### PROBLEM DETAILS
Check every line of the listing below for "into", and report how many lines have it, as a number with nothing more.

### DATA TO EXAMINE
Lemma count_spec :
  count bv
  = u32 (count_before bv
           (blocks_manager.top_block_size (blockman_ bv)
            * Z.to_nat set_sub_array_size)).
Proof.
  unfold count. destruct (is_init bv) eqn:Einit; cbn [negb]; cbv iota.
  - apply (for_range_ind
             (fun k cnt =>
                cnt = u32 (count_before bv (k * Z.to_nat set_sub_array_size)))).
    + reflexivity.
    + intros k cnt Hk ->.
      replace (S k * Z.to_nat set_sub_array_size)%nat
        with (k * Z.to_nat set_sub_array_size + Z.to_nat set_sub_array_size)%nat by lia.
      destruct (blocks_manager.get_topblock (blockman_ bv) k) as [| |l] eqn:Etop.
      * rewrite (count_before_add bv 0).
        { apply (f_equal u32). lia. }
        intros m Hm. apply block_count_null. unfold block_at.
        apply get_block_ptr_top_null.
        replace (m / Z.to_nat set_sub_array_size)%nat with k; [exact Etop|].
        apply (Nat.div_unique m _ k (m - k * Z.to_nat set_sub_array_size)); lia.
      * rewrite (count_before_add bv bits_in_block).
        { rewrite u32_add_l. apply (f_equal u32).
          unfold gap_max_bits, bits_in_block, set_sub_array_size. lia. }
        intros m Hm. unfold block_count, block_at.
        replace (m / Z.to_nat set_sub_array_size)%nat with k.
        { rewrite get_block_ptr_top_full by exact Etop. cbn [block_bits].
          rewrite count_bits_replicate. unfold bits_in_block. lia. }
        apply (Nat.div_unique m _ k (m - k * Z.to_nat set_sub_array_size)); lia.
      * apply count_sub_loop. reflexivity.
  - unfold is_init, blocks_manager.is_init in Einit.
    unfold blocks_manager.top_block_size, blocks_manager.top_blocks_root.
    destruct (blocks_manager.top_blocks_ (blockman_ bv)); [discriminate|].
    reflexivity.
Qed.
(** No segment contains the separator. *)
Lemma split_from_free (sep : str) :
  sep <> [] ->
  forall (s : str) (k : nat),
    Forall (fun seg => ~ Spec.occurs sep seg) (Py.split_from sep k s).
Proof.
  intros Hsep. induction s as [|c s IH]; intros k.
  - constructor; [|constructor]. intros (pre & post & E).
    destruct pre; [|discriminate]. destruct sep; [contradiction | discriminate].
  - destruct k as [|k]; [|rewrite split_from_skip_cons; apply IH].
    rewrite split_from_cons.
    destruct (Py.startswith (c :: s) sep) eqn:E.
    + constructor; [|apply IH]. intros (pre & post & E').
      destruct pre; [|discriminate]. destruct sep; [contradiction | discriminate].
    + pose proof (IH 0) as F. pose proof (join_split_from sep Hsep s 0) as J.
      destruct (Py.split_from sep 0 s) as [|x rest];
        [constructor; [|constructor]|].
      * intros (pre & post & E').
        destruct pre as [|y pre].
        -- cbn [app] in E'. destruct sep as [|d sep']; [contradiction|].
           injection E' as <- E'. destruct sep'; [|discriminate].
           cbn [Py.startswith] in E. rewrite Ascii.eqb_refl in E.
           discriminate.
        -- injection E' as _ E'. destruct pre; [|discriminate].
           destruct sep; [contradiction | discriminate].
      * cbn [Py.cons_head]. inversion F as [|? ? Hx Hrest]; subst.
        constructor; [|assumption].
        intros (pre & post & E'). destruct pre as [|y pre].
        -- destruct (join_head sep x rest) as [t Ht].
           cbn [skipn] in J. rewrite Ht in J.
           assert (Py.startswith (c :: s) sep = true) as E2.
           { apply startswith_iff. exists (post ++ t).
             rewrite <- J. cbn [app] in E'.
             change (c :: x ++ t) with ((c :: x) ++ t).
             rewrite E'. now rewrite <- app_assoc. }
           congruence.
        -- injection E' as _ E'. apply Hx. now exists pre, post.
Qed.

Lemma slash_delimited_nonempty (prefix : str) :
  Spec.slash_delimited prefix <> [].
Proof.
  unfold Spec.slash_delimited.
  set (p := if Py.startswith prefix (lit "/") then prefix
            else lit "/" ++ prefix).
  destruct (Py.endswith p (lit "/")) eqn:E.
  - intros ->; discriminate.
  - destruct p; discriminate.
Qed.

End ReplaceSplit.

(** ** Engine 2 follows the specification *)

Section Engine2.

Lemma replace_prefix_spec (st : str * Z) (prefix : str) :
  replace_prefix st prefix = Ok (Spec.strip_prefix st prefix).
Proof.
  destruct st as [t n], prefix as [|c q]; [reflexivity|].
  unfold replace_prefix, Spec.strip_prefix.
  set (p := Spec.slash_delimited (c :: q)).
  assert (Hp : (let p0 := c :: q in
                let p1 := if negb (Py.startswith p0 (lit "/"))
                          then lit "/" ++ p0 else p0 in
                if negb (Py.endswith p1 (lit "/"))
                then p1 ++ lit "/" else p1) = p).
  { unfold p, Spec.slash_delimited. cbv zeta.
    destruct (Py.startswith (c :: q) (lit "/")); cbn [negb];
      match goal with |- context [Py.endswith ?x ?y] =>
        destruct (Py.endswith x y) end; reflexivity. }
  cbv zeta in Hp. cbv zeta. rewrite Hp.
  pose proof (slash_delimited_nonempty (c :: q)) as Hne. fold p in Hne.
  unfold Py.split, Py.replace.
  destruct p as [|d p'] eqn:Ep; [contradiction|].
  cbn [bind fst snd]. rewrite replace_from_join.
  pose proof (split_from_length (d :: p') 0 t).
  rewrite Z.max_r by lia. reflexivity.
Qed.

Lemma for_each_spec (ps : list str) (st : str * Z) :
  for_each ps st = Ok (fold_left Spec.strip_prefix ps st).
Proof.
  revert st; induction ps as [|p ps IH]; intros st; simpl; [reflexivity|].
  rewrite replace_prefix_spec. simpl. apply IH.
Qed.
(** * hlmon: the validator heartbeat monitor of [main.go]

    A shallow embedding of the monitor's decoder ([ValidatorData.UnmarshalJSON]),
    alert evaluator ([processLogEntry]), poll cycle (the body of [main]'s loop) and
    latest-file locator ([findLatestDir], [findLatestFile]), with the properties
    the design document states about them.

    Go's [float64] is the kernel's binary64 [float]; a Go [map[string]T] is a
    [gmap string T]; a Go string is a [string] of bytes. *)

From Stdlib Require Import ZArith NArith String Ascii List Bool Lia.
From Stdlib Require Import Floats.PrimFloat Strings.HexString Sorting.Sorted.
From stdpp Require Import gmap strings list sorting.

Local Open Scope string_scope.
Set Warnings "-register-all,-inexact-float".

(** ** JSON values *)

Module Json.

(** What [encoding/json] hands to the program when it decodes into
    [interface{}]: [nil], [bool], [float64], [string], [[]interface{}] and
    [map[string]interface{}].  An object is kept as its member sequence, in the
    order the members are written in the text that is being decoded.  A number
    is the [float64] it decodes to: a number text outside the range of
    [float64], on which [json.Unmarshal] returns an error, has no value in this
    type. *)
Inductive json : Type :=
| JNull
| JBool (b : bool)
| JNumber (f : float)
| JString (s : string)
| JArray (elems : list json)
| JObject (members : list (string * json)).

(** [objInsert k v m]: the store [m[k] = v] on a map that [json.Marshal] will
    write with its keys in increasing byte order; a later store to a key
    replaces the earlier one. *)
Fixpoint objInsert (k : string) (v : json) (m : list (string * json)) : list (string * json) :=
  match m with
  | [] => [(k, v)]
  | (k', v') :: rest =>
      match String.compare k k' with
      | Lt => (k, v) :: (k', v') :: rest
      | Eq => (k, v) :: rest
      | Gt => (k', v') :: objInsert k v rest
      end
  end.

(** [toInterface j]: [json.Unmarshal] of the text [j] into an [interface{}],
    followed by [json.Marshal] of that value.  Arrays keep their order; an object
    goes through a Go map, so of two members with one key the later one stays,
    and the members come out sorted by key. *)
Fixpoint toInterface (j : json) : json :=
  match j with
  | JArray elems => JArray (List.map toInterface elems)
  | JObject members =>
      JObject (fold_left (fun m kv => objInsert (fst kv) (toInterface (snd kv)) m) members [])
  | _ => j
  end.

(** The members of [toInterface (JObject members)]: what [json.Marshal] writes
    for the Go map the object was decoded into. *)
Definition marshaledMembers (members : list (string * json)) : list (string * json) :=
  fold_left (fun m kv => objInsert (fst kv) (toInterface (snd kv)) m) members [].

(** One store of that map. *)
Definition insertMember (m : list (string * json)) (kv : string * json)
  : list (string * json) :=
  objInsert (fst kv) (toInterface (snd kv)) m.

(** The value a key is looked up to in a member list. *)
Definition memberOf (k : string) (m : list (string * json)) : option json :=
  match List.find (fun kv => String.eqb (fst kv) k) m with
  | Some kv => Some (snd kv)
  | None => None
  end.

(** Keys in strictly increasing byte order. *)
Definition keyBefore (a b : string * json) : Prop := String.ltb (fst a) (fst b) = true.

(** The number of values in a text, itself included. *)
Fixpoint jsize (j : json) : nat :=
  match j with
  | JArray elems => S (list_sum (List.map jsize elems))
  | JObject members => S (list_sum (List.map (fun kv => jsize (snd kv)) members))
  | _ => 1
  end.

End Json.
Export Json.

### RESULT
3